#### TASK DETAILS:
In the data below, find each line that contains the word "Fixpoint" and copy it.

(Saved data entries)
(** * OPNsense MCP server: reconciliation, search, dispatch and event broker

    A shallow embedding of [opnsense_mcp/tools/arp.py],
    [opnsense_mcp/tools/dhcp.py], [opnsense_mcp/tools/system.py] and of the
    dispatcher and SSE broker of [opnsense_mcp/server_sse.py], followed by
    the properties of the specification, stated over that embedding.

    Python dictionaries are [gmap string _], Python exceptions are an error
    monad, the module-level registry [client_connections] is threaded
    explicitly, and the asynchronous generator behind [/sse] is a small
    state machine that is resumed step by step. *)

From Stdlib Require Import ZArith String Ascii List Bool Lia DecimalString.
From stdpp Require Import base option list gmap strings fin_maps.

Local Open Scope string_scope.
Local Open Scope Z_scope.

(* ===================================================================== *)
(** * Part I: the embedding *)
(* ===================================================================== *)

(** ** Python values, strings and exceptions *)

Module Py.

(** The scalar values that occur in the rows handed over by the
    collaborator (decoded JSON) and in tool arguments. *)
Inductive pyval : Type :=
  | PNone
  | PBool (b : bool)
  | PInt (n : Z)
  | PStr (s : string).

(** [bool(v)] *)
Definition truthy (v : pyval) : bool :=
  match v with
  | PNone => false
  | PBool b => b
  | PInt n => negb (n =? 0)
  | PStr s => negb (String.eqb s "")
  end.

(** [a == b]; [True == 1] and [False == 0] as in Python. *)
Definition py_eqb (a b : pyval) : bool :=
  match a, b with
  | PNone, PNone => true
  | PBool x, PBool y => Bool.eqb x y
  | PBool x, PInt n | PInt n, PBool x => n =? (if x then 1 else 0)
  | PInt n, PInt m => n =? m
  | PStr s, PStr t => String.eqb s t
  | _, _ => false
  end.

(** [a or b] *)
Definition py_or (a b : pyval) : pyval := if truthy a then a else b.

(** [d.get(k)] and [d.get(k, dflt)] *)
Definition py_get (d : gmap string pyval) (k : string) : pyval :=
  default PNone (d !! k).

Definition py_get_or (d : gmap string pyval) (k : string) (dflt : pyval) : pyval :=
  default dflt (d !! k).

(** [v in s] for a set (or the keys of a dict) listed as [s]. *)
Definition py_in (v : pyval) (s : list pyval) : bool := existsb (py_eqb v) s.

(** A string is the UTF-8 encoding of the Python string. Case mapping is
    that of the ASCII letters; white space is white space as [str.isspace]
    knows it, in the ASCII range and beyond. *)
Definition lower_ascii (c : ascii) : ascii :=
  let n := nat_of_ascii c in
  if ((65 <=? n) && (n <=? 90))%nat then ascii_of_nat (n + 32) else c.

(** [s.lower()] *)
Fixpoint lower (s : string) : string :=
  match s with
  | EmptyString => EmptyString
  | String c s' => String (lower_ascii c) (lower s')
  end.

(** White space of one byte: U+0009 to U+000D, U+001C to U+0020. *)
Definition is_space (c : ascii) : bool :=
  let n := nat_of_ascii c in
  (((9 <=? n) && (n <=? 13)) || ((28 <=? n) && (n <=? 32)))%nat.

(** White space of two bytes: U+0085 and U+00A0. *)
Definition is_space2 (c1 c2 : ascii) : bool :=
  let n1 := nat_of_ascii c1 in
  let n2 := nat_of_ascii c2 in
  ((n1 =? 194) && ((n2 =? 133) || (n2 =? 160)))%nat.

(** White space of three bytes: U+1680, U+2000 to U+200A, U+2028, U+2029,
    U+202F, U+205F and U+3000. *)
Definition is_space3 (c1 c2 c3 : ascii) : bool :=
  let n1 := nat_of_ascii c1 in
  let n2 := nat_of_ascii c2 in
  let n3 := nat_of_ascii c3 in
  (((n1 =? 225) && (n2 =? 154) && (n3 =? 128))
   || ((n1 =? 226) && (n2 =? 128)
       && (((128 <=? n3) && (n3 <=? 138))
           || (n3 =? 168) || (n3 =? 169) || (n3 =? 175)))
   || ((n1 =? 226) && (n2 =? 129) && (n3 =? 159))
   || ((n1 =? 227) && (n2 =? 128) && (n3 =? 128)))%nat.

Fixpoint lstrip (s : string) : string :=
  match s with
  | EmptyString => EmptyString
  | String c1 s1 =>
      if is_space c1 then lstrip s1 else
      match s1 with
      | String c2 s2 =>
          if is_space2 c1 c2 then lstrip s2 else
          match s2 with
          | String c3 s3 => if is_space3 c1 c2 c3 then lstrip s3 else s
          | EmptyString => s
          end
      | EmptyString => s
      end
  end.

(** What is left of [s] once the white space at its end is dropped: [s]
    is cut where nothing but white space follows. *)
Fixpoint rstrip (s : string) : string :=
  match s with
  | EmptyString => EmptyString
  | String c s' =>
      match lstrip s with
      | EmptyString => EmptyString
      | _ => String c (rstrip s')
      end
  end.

#### SOLUTION TO THIS EXERCISE:
Fixpoint lower (s : string) : string :=
Fixpoint lstrip (s : string) : string :=
Fixpoint rstrip (s : string) : string :=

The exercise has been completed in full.